Implicit Context Revisited: Genesis and Sports Analogies!

I got this note from a friend, and am posting it with permission. I’ve edited slightly for identity and readability. I don’t really do sports analogies. While I am very active in several things, I don’t follow any teams or watch any sports. Everything below is from my friend, until the very end.

Thought you’d appreciate hearing how I leveraged some of your Genesis materials in my 11-12 year old Sunday school class today.

We’re in Texas, so I figured a football analogy would be a great way to start. I asked the kids (I think I had 14 today, 7 boys and 7 girls, and about 6th grade…)

if I told you that the cowboys defeated the giants, what would you understand from just that sentence?

They immediately picked up that I was talking about an NFL football game, that the two teams were from Dallas and New York, and that one team had won the game while the other had lost. I pointed out that there was an AWFUL lot of extra context that they UNDERSTOOD just from my referencing two specific nouns: cowboys and giants…

I then said “what if I changed it and said the giants defeated the rangers?”

“Oh, now you’re talking about baseball…and the two teams are from San Francisco and…(Dallas) Texas”

“OK good.
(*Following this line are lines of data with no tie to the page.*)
(** * kgpy.sampling: samplers for knowledge-graph training batches

    A shallow embedding of [kgpy/sampling.py] (the abstract class
    [Sampler] and its subclasses [One_to_K], the pairwise sampler, and
    [One_to_N], the multi-label sampler) and the properties its
    specification states about index construction, shuffling,
    batching, negative sampling and label construction.

    Conventions of the embedding:
    - Python ints are [Z]; the int64 range of tensor cells is not
      modelled (ids are assumed to fit), the single-precision
      constructor [torch.Tensor] is.
    - A method is a statement of the monad [Py]: it runs on the object
      and on the ambient state (the generators of [random] and
      [numpy.random], the tensor storages) and returns or raises.
    - [self.index] is a [defaultdict(list)], an association list in
      insertion order whose reads insert missing keys.
    - Tensors that are copied and written to live in a store of
      storages; label matrices and numpy arrays, which are written by
      their creator only, are values.
    - numpy is the one the module was written for: [np.float] is
      [float], and an array built from strs and ints has a unicode
      dtype. *)

From stdpp Require Import base decidable countable option list gmap sets
  strings pretty.
From Stdlib Require Import ZArith Lia.

Local Open Scope Z_scope.

(** ** Python values *)

(** The components of an index key are Python ints and strs:
    [("head", r, t)], [("tail", r, h)] or [(r, h)]. *)
Inductive pyval : Type :=
  | PInt (z : Z)
  | PStr (s : string).

Global Instance pyval_eq_dec : EqDecision pyval.
Proof. solve_decision. Defined.

Global Instance pyval_countable : Countable pyval.
Proof.
  refine (inj_countable'
            (λ v, match v with PInt z => inl z | PStr s => inr s end)
            (λ x, match x with inl z => PInt z | inr s => PStr s end) _).
  by intros [z|s].
Defined.

(** A Python tuple used as a dict key. *)
Definition Key : Type := list pyval.

(** A triplet [(head, relation, tail)]; [t[0]], [t[1]], [t[2]] below. *)
Record Triplet : Type := mkTriplet { t0 : Z; t1 : Z; t2 : Z }.

Global Instance Triplet_eq_dec : EqDecision Triplet.
Proof. solve_decision. Defined.

(** [list(x)] for a triplet [x]. *)
Definition list_of_triplet (t : Triplet) : list Z := [t0 t; t1 t; t2 t].

(** ** [collections.defaultdict(list)]

    A Python dict keeps its keys in insertion order, and
    [list(self.index.keys())] exposes that order, so the dict is an
    association list: one entry per key, new keys at the end. *)
Module DefaultDict.

Definition t : Type := list (Key * list Z).

Definition empty : t := [].

(** [k in d] *)
Fixpoint mem (d : t) (k : Key) : bool :=
  match d with
  | [] => false
  | (k', _) :: d' => if decide (k' = k) then true else mem d' k
  end.

(** What is stored under [k]; the missing-key factory value [[]]
    when [k] is absent. *)
Fixpoint peek (d : t) (k : Key) : list Z :=
  match d with
  | [] => []
  | (k', v) :: d' => if decide (k' = k) then v else peek d' k
  end.

(** [d[k]]: a missing key is first inserted with the factory value
    [list() = []], then the stored list is returned. *)
Definition getitem (d : t) (k : Key) : list Z * t :=
  if mem d k then (peek d k, d) else ([], d ++ [(k, [])]).

(** [d[k] = v] *)
Fixpoint setitem (d : t) (k : Key) (v : list Z) : t :=
  match d with
  | [] => [(k, v)]
  | (k', v') :: d' =>
      if decide (k' = k) then (k', v) :: d' else (k', v') :: setitem d' k v
  end.

(** [d[k].append(x)] *)
Definition append (d : t) (k : Key) (x : Z) : t :=
  let '(v, d1) := getitem d k in
  setitem d1 k (v ++ [x]).

(** [list(d.keys())] *)
Definition keys (d : t) : list Key := d.*1.

(** [len(d)] *)
Definition len (d : t) : Z := Z.of_nat (length d).

(** The mapping a dict denotes: key to the set of entities in its
    bucket. *)
Definition view (d : t) : gmap Key (gset Z) :=
  list_to_map (prod_map id list_to_set <$> d).

End DefaultDict.

(** [list(set(v))]: the elements of [v], each once. Adding an element
    that a set already holds leaves the set as it is, so the result is
    determined by the first occurrences in [v]; the iteration order of
    a Python set is an implementation detail, and every statement below
    about a bucket is about its members, or compares two buckets built
    from lists with the same first occurrences. *)
Fixpoint list_set (v : list Z) : list Z :=
  match v with
  | [] => []
  | x :: v' => x :: filter (λ y, y ≠ x) (list_set v')
  end.

(** ** [Sampler._build_index] *)

Definition head_key (r t : Z) : Key := [PStr "head"; PInt r; PInt t].
Definition tail_key (r h : Z) : Key := [PStr "tail"; PInt r; PInt h].
Definition inverse_key (r h : Z) : Key := [PInt r; PInt h].

(** The body of [for t in self.triplets]. *)
Definition index_add (inverse : bool) (d : DefaultDict.t) (t : Triplet)
  : DefaultDict.t :=
  if inverse then
    DefaultDict.append d (inverse_key (t1 t) (t0 t)) (t2 t)
  else
    let d1 := DefaultDict.append d (head_key (t1 t) (t2 t)) (t0 t) in
    DefaultDict.append d1 (tail_key (t1 t) (t0 t)) (t2 t).

(** [for k, v in self.index.items(): self.index[k] = list(set(v))].
    Every [k] is already a key, so the assignments replace the stored
    lists in place. *)
Definition remove_duplicates (d : DefaultDict.t) : DefaultDict.t :=
  prod_map id list_set <$> d.

Definition _build_index (triplets : list Triplet) (inverse : bool)
  : DefaultDict.t :=
  remove_duplicates (foldl (index_add inverse) DefaultDict.empty triplets).

(** ** Exceptions and the method monad *)

Inductive exn : Type :=
  | StopIteration
  | ZeroDivisionError
  | IndexError
  | AttributeError
  | ValueError
  | TypeError
  | RuntimeError
  | InvalidBatch.

Inductive result (A : Type) : Type :=
  | Ok (a : A)
  | Raise (e : exn).
Arguments Ok {A} a.
Arguments Raise {A} e.

(** A Python statement run on a state [S]: it returns or raises, and
    the state keeps every mutation done before the raise. *)
Definition Py (S A : Type) : Type := S → result A * S.

Global Instance Py_ret {S} : MRet (Py S) := λ A a s, (Ok a, s).

Global Instance Py_bind {S} : MBind (Py S) := λ A B f m s,
  match m s with
  | (Ok a, s') => f a s'
  | (Raise e, s') => (Raise e, s')
  end.

Definition raise {S A} (e : exn) : Py S A := λ s, (Raise e, s).
Definition get {S} : Py S S := λ s, (Ok s, s).
Definition put {S} (s : S) : Py S unit := λ _, (Ok tt, s).
Definition modify {S} (f : S → S) : Py S unit := λ s, (Ok tt, f s).

(** Run a statement of a component of the state ([fst]/[snd] below). *)
Definition zoom {S S' A} (proj : S → S') (inj : S' → S → S) (m : Py S' A)
  : Py S A := λ s,
  let '(r, s') := m (proj s) in (r, inj s' s).

(** [for x in l: acc = body(x, acc)] *)
Fixpoint for_each {S A B} (l : list A) (body : A → B → Py S B) (acc : B)
  : Py S B :=
  match l with
  | [] => mret acc
  | x :: l' => acc' ← body x acc; for_each l' body acc'
  end.

(** [range(n)] *)
Definition range (n : Z) : list Z := Z.of_nat <$> seq 0 (Z.to_nat n).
Now I want to imagine that you are living 150 or 200 years ago. Football and baseball have not been invented yet. In fact, sports as a pastime barely exists, and even then it is mostly just for gangs and lower classes in the biggest cities. You live in this same area of what is now Texas, which at the time was either a part of Mexico or an independent nation (depending how far back you choose to go in your time machine) and I’ve just told you one of those exact same sentences about the cowboys defeating the giants or the giants defeating the rangers…how do you think you’d understand my meaning now?”
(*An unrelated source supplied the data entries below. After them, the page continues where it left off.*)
(** Projections of a state built by the setters. *)
Ltac proj :=
  cbn [socket connected userInfo reconnectTimer customServerUrl subscribers
       sockets timers timer_count now console calls
       set_socket set_connected set_userInfo set_reconnectTimer
       set_customServerUrl set_subscribers set_sockets set_timers set_now
       set_console set_calls clientLog fst snd].

End WebSocketClient.

(** ** Participant reconciliation of the activity client

    [logDebug] and [renderParticipants] come from another module: their
    calls are recorded, and they are taken not to raise. *)

Module Presence.

(** The module variable [participants], and what the two functions hand to
    their collaborators: the arguments of [renderParticipants] and the lines
    given to [logDebug] (message, level when one is passed). *)
Record State := mkState {
  participants : JSValue;
  rendered : list JSValue;
  debug_log : list (string * option string)
}.

Definition init : State := mkState (JArr []) [] [].

Definition set_participants (v : JSValue) (st : State) : State :=
  mkState v (rendered st) (debug_log st).

Definition renderParticipants (v : JSValue) (st : State) : State :=
  mkState (participants st) (rendered st ++ [v]) (debug_log st).

Definition logDebug (msg : string) (level : option string) (st : State) : State :=
  mkState (participants st) (rendered st) (debug_log st ++ [(msg, level)]).

(** [discordSdk.commands.getInstanceConnectedParticipants()] settles with a
    response or rejects with an [Error]. *)
Inductive SdkReply :=
| Resolved (response : JSValue)
| Rejected (message stack : string).

(** [v.length] *)
Definition length_of (v : JSValue) : JSValue :=
  match v with
  | JArr l => JNum (Z.of_nat (List.length l))
  | JStr s => JNum (Z.of_nat (String.length s))
  | _ => Js.get v "length"
  end.

Section Reconcile.

(** [JSON.stringify] and the string conversion of template literals. *)
Variable JSON_stringify : JSValue -> string.
Variable to_string : JSValue -> string.
(** * German hyphenation utility (src/utils/hyphenation.ts)

    A shallow embedding of [findSyllableBoundaries], [hyphenateWord] and
    [hyphenateText], with the three module-level tables ([PREFIXES],
    [SUFFIXES], [INSEPARABLE_CLUSTERS]) kept as an explicit store, because the
    source sorts them in place ([Array.prototype.sort]) while it runs.

    A JavaScript string is a sequence of UTF-16 code units: [str] is a list
    of code units, a JavaScript number used as an index or a length is a [Z]. *)

From Stdlib Require Import List ZArith NArith Lia Bool String Ascii.
From Stdlib Require Import Permutation Sorted.
Import ListNotations.
Local Open Scope Z_scope.

Definition char := N.
Definition str := list char.

(** ** The JavaScript built-ins the module uses *)
Module JS.

(** Source text of this file is UTF-8; a literal is decoded to its UTF-16
    code units (one- and two-byte sequences, which cover every literal of the
    module). *)
Fixpoint lit (s : string) : str :=
  match s with
  | EmptyString => []
  | String a r =>
      let b := N_of_ascii a in
      if (b <? 192)%N then b :: lit r
      else match r with
           | String a2 r2 => ((b - 192) * 64 + (N_of_ascii a2 - 128))%N :: lit r2
           | EmptyString => [b]
           end
  end.

(** [s.length] *)
Definition len (s : str) : Z := Z.of_nat (List.length s).

(** [s[i]]: [None] stands for [undefined]. *)
Definition at_ (s : str) (i : Z) : option char :=
  if i <? 0 then None else nth_error s (Z.to_nat i).

(** [s.slice(start, end)] with the relative (negative) indices of the
    language. *)
Definition slice (s : str) (start end_ : Z) : str :=
  let n := len s in
  let from := if start <? 0 then Z.max (n + start) 0 else Z.min start n in
  let to := if end_ <? 0 then Z.max (n + end_) 0 else Z.min end_ n in
  firstn (Z.to_nat (to - from)) (skipn (Z.to_nat from) s).

(** [s.slice(start)] *)
Definition sliceFrom (s : str) (start : Z) : str := slice s start (len s).

Definition char_eqb (a b : char) : bool := N.eqb a b.

Fixpoint str_eqb (a b : str) : bool :=
  match a, b with
  | [], [] => true
  | x :: a', y :: b' => char_eqb x y && str_eqb a' b'
  | _, _ => false
  end.

(** [s.startsWith(p)] *)
Fixpoint startsWith (s p : str) : bool :=
  match p with
  | [] => true
  | c :: p' => match s with
               | [] => false
               | d :: s' => char_eqb d c && startsWith s' p'
               end
  end.

(** [s.endsWith(p)] *)
Definition endsWith (s p : str) : bool :=
  (len p <=? len s) && str_eqb (sliceFrom s (len s - len p)) p.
“Well, we probably would either not know what you were talking about, or we’d think you were talking about really big people and maybe the actual real-life Texas Rangers…”
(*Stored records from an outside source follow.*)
(** * Apex: Binance reference-data normaliser (python/parse_binance_refdata.py)

    A shallow embedding of the parse step: contract-type classification,
    the future-code simplifier, the two segment normalisers, column
    discovery and the CSV writer, followed by the properties proved of them.

    Conventions of the model.
    - A Python [str] is a Rocq [string]; one [ascii] stands for one code
      point in the range U+0000..U+00FF.  Code points above U+00FF are not
      represented.
    - A value read by [json.load] is a [pyval].  JSON numbers with a
      fraction or an exponent (Python floats) are not represented.
    - A Python [dict] with string keys is an association list in insertion
      order; assigning to an existing key keeps its position.
    - Exceptions are the constructors of [exn]; the bare [Exception] that
      the code raises itself is [FormatError].
    - The module-level set [log_warn_once_msgs] and the diagnostics written
      by [logging] and [print] form the [world] threaded through [M].
    - Opening and reading files is outside the model: the functions that
      read a file take the document that [json.load] returned. *)

From Stdlib Require Import String Ascii List ZArith Lia Bool Arith.
From Stdlib Require Import Sorting.Sorted Sorting.Permutation.
From Stdlib Require Import DecimalString.
Import ListNotations.

Set Warnings "-register-all".
Open Scope list_scope.
Open Scope string_scope.

(** ** Python values *)

Inductive pyval : Type :=
| PNone
| PBool (b : bool)
| PInt (z : Z)
| PStr (s : string)
| PList (l : list pyval)
| PDict (d : list (string * pyval)).

Definition dict : Type := list (string * pyval).

Inductive exn : Type :=
| FormatError (msg : string)
| KeyError (key : string)
| TypeError
| AttributeError
| ValueError
| IndexError.

Inductive result (A : Type) : Type :=
| Ok (a : A)
| Raise (e : exn).

Arguments Ok {A} a.
Arguments Raise {A} e.

Definition rbind {A B : Type} (r : result A) (k : A -> result B) : result B :=
  match r with
  | Ok a => k a
  | Raise e => Raise e
  end.

Notation "'let?' x ':=' r 'in' k" := (rbind r (fun x => k))
  (at level 10, x name, r at level 100, k at level 200).

(** ** Strings *)

Module PyStr.

Definition chr (c : ascii) : string := String c EmptyString.

Definition rev_string (s : string) : string :=
  string_of_list_ascii (rev (list_ascii_of_string s)).

(** [s.split(sep)] for a one-character separator. *)
Fixpoint split (sep : ascii) (s : string) : list string :=
  match s with
  | EmptyString => [EmptyString]
  | String c s' =>
      if Ascii.eqb c sep then EmptyString :: split sep s'
      else match split sep s' with
           | p :: ps => String c p :: ps
           | [] => [chr c]
           end
  end.

(** [s.endswith(suffix)] *)
Definition endswith (s suffix : string) : bool :=
  prefix (rev_string suffix) (rev_string s).

Fixpoint replace_from (old new : string) (skip : nat) (s : string) : string :=
  match s with
  | EmptyString => EmptyString
  | String c s' =>
      match skip with
      | S k => replace_from old new k s'
      | O =>
          if prefix old s
          then new ++ replace_from old new (String.length old - 1) s'
          else String c (replace_from old new 0 s')
      end
  end.

(** [s.replace(old, new)] for a non-empty [old]: every occurrence, left to
    right, without overlap. *)
Definition replace (old new s : string) : string := replace_from old new 0 s.

(** [s[i]] with Python's negative indices. *)
Definition index (s : string) (i : Z) : result string :=
  let n := Z.of_nat (String.length s) in
  if ((0 <=? i)%Z && (i <? n)%Z)%bool then
    match String.get (Z.to_nat i) s with
    | Some c => Ok (chr c)
    | None => Raise IndexError
    end
  else if ((- n <=? i)%Z && (i <? 0)%Z)%bool then
    match String.get (Z.to_nat (n + i)) s with
    | Some c => Ok (chr c)
    | None => Raise IndexError
    end
  else Raise IndexError.

(** [s[a:b]] for [0 <= a <= b]. *)
Definition slice (a b : nat) (s : string) : string := substring a (b - a) s.

(** White space skipped by [int()] around the number. *)
Definition is_space (c : ascii) : bool :=
  let n := nat_of_ascii c in
  (((9 <=? n) && (n <=? 13)) || (n =? 32) || (n =? 133) || (n =? 160))%nat.

Definition is_digit (c : ascii) : bool :=
  let n := nat_of_ascii c in ((48 <=? n) && (n <=? 57))%nat.

Definition digit_val (c : ascii) : Z := Z.of_nat (nat_of_ascii c - 48).

Fixpoint lstrip (s : string) : string :=
  match s with
  | EmptyString => EmptyString
  | String c s' => if is_space c then lstrip s' else s
  end.

Definition strip (s : string) : string :=
  rev_string (lstrip (rev_string (lstrip s))).

(** Decimal digits, single underscores allowed between two digits. *)
Fixpoint int_digits (after_digit : bool) (acc : Z) (s : string) : option Z :=
  match s with
  | EmptyString => if after_digit then Some acc else None
  | String c s' =>
      if is_digit c then int_digits true (10 * acc + digit_val c)%Z s'
      else if (Ascii.eqb c "_" && after_digit)%bool then int_digits false acc s'
      else None
  end.

(** [int(s)]: [None] stands for [ValueError]. *)
Definition int (s : string) : option Z :=
  match strip s with
  | String "+" r => int_digits false 0%Z r
  | String "-" r => option_map Z.opp (int_digits false 0%Z r)
  | t => int_digits false 0%Z t
  end.

Definition of_Z (z : Z) : string := NilZero.string_of_int (Z.to_int z).

Definition hex_digit (n : nat) : ascii :=
  if (n <? 10)%nat then ascii_of_nat (48 + n) else ascii_of_nat (87 + n).

Definition hex_escape (c : ascii) : string :=
  let n := nat_of_ascii c in
  String "\" (String "x" (String (hex_digit (n / 16)) (chr (hex_digit (n mod 16))))).

Fixpoint contains_char (c : ascii) (s : string) : bool :=
  match s with
  | EmptyString => false
  | String d s' => Ascii.eqb c d || contains_char c s'
  end.

Definition repr_char (quote c : ascii) : string :=
  let n := nat_of_ascii c in
  if (Ascii.eqb c quote || Ascii.eqb c "\")%bool then String "\" (chr c)
  else if (n =? 9)%nat then "\t"
  else if (n =? 10)%nat then "\n"
  else if (n =? 13)%nat then "\r"
  else if ((n <? 32) || (n =? 127))%nat then hex_escape c
  else if (n <? 127)%nat then chr c
  else if ((n <? 161) || (n =? 173))%nat then hex_escape c
  else chr c.

Fixpoint repr_body (quote : ascii) (s : string) : string :=
  match s with
  | EmptyString => EmptyString
  | String c s' => repr_char quote c ++ repr_body quote s'
  end.

Definition dquote : ascii := ascii_of_nat 34.

(** [repr(s)] of a string. *)
Definition repr (s : string) : string :=
  let quote : ascii :=
    if (contains_char "'" s && negb (contains_char dquote s))%bool
    then dquote else "'"%char in
  chr quote ++ repr_body quote s ++ chr quote.

End PyStr.

(** [repr(v)] and [str(v)]; [format] with an empty format spec is [str]. *)
Fixpoint py_repr (v : pyval) : string :=
  match v with
  | PNone => "None"
  | PBool true => "True"
  | PBool false => "False"
  | PInt z => PyStr.of_Z z
  | PStr s => PyStr.repr s
  | PList l => "[" ++ String.concat ", " (map py_repr l) ++ "]"
  | PDict d =>
      "{" ++ String.concat ", "
               (map (fun kv => let '(k, x) := kv in PyStr.repr k ++ ": " ++ py_repr x) d)
          ++ "}"
  end.

Definition py_str (v : pyval) : string :=
  match v with
  | PStr s => s
  | _ => py_repr v
  end.

(** [v == s] for a string literal [s]. *)
Definition py_eq_str (v : pyval) (s : string) : bool :=
  match v with
  | PStr t => String.eqb t s
  | _ => false
  end.

Definition py_hashable (v : pyval) : bool :=
  match v with
  | PList _ | PDict _ => false
  | _ => true
  end.

(** A [str] method called on [v]: only a string has it. *)
Definition as_str (v : pyval) : result string :=
  match v with
  | PStr s => Ok s
  | _ => Raise AttributeError
  end.

(** ** Dictionaries *)

Fixpoint dict_get (d : dict) (k : string) : option pyval :=
  match d with
  | [] => None
  | (k', v) :: d' => if String.eqb k' k then Some v else dict_get d' k
  end.

(** [d[k] = v] *)
Fixpoint dict_set (d : dict) (k : string) (v : pyval) : dict :=
  match d with
  | [] => [(k, v)]
  | (k', v') :: d' =>
      if String.eqb k' k then (k', v) :: d' else (k', v') :: dict_set d' k v
  end.

Definition dict_keys (d : dict) : list string := map fst d.

(** [k in d] *)
Definition dict_has (d : dict) (k : string) : bool :=
  match dict_get d k with
  | Some _ => true
  | None => false
  end.

(** [d.get(k, default)] *)
Definition dict_get_default (d : dict) (k : string) (default : pyval) : pyval :=
  match dict_get d k with
  | Some v => v
  | None => default
  end.

(** [v[k]] for a string [k]: only a dict can be subscripted by a string. *)
Definition py_getitem (v : pyval) (k : string) : result pyval :=
  match v with
  | PDict d =>
      match dict_get d k with
      | Some x => Ok x
      | None => Raise (KeyError k)
      end
  | _ => Raise TypeError
  end.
OK – good, so you see that context matters, and some of that context is not even in the text of the words in question: in the present day, you AUTOMATICALLY understood whether I was talking about NFL or MLB just from the team names, but those nouns also have other historical meanings that we might recognize if we’ve studied enough history or seen enough TV shows.

Now – here’s the important point as it relates to Noah and the Flood or the Tower of Babel story: when it comes to us reading those stories in the 21st century, we are the ones who do not have all the right context for what the authors of those stories understood when they wrote about flood waters covering “all the earth” or building a tower “to reach heaven” or about it raining “forty days and forty nights”…

Lightbulbs started going off at various points during the above…and then the questions started coming down like rain “so does that mean it DIDN’T rain 40 days and 40 nights?” (Unimportant – what’s important is that the author(s) were trying to convey “it was a lot of rain for a long time”)…”so does that mean the earth WASN’T created in seven days?” (Also unimportant – what’s important is that the author(s) were trying to convey “seven is a number that indicates completeness, and unlike the other Creation stories that the neighboring cultures to the ancient Israelites, the Genesis Creation stories show that God said His Creation was “good” and even “very good”)…. I just presented them with some additional tools to be able to read ancient texts without having to ONLY read them as if they were literal science textbooks so that when they get to high school and college they don’t lose their testimonies…”😇

Ben adds, I think it’s really important in Church classes and seminary not only that we teach the doctrine, but we also give students intellectual and spiritual tools to tackle scripture and history. In the case of Seminary, some of these students will go directly from their senior year of high school directly to the mission field, where they will essentially be on their own.

3 Comments

  1. A shining example of teaching how to read and think about scripture intelligently!

  2. The merits of watching sports on TV is highly overrated. Playing sports is healthy.

  3. Except for the timing of the invention of baseball and the history of the Republic of Texas, this is great. The first professional baseball game was played by the Cincinnati Red Stockings in May 1869, which was almost 153 years ago. They beat their cross-town rivals, the Great Western Base Ball Club of Cincinnati in a squeaker, 45-9. There were news reports about baseball being a “mania” at least 20 years before then, and soldiers on both sides during the Civil War played baseball as a diversion.

    And the Republic of Texas existed from 1836 until it was admitted to the Union as a state in 1846.

    All that aside, it is amusing to think of a battle between giants and cowboys stripped of the context of modern sports teams. And for some of us it’s always good news when anybody beats the Cowboys. Your friend’s mileage in his Texas Sunday School may differ.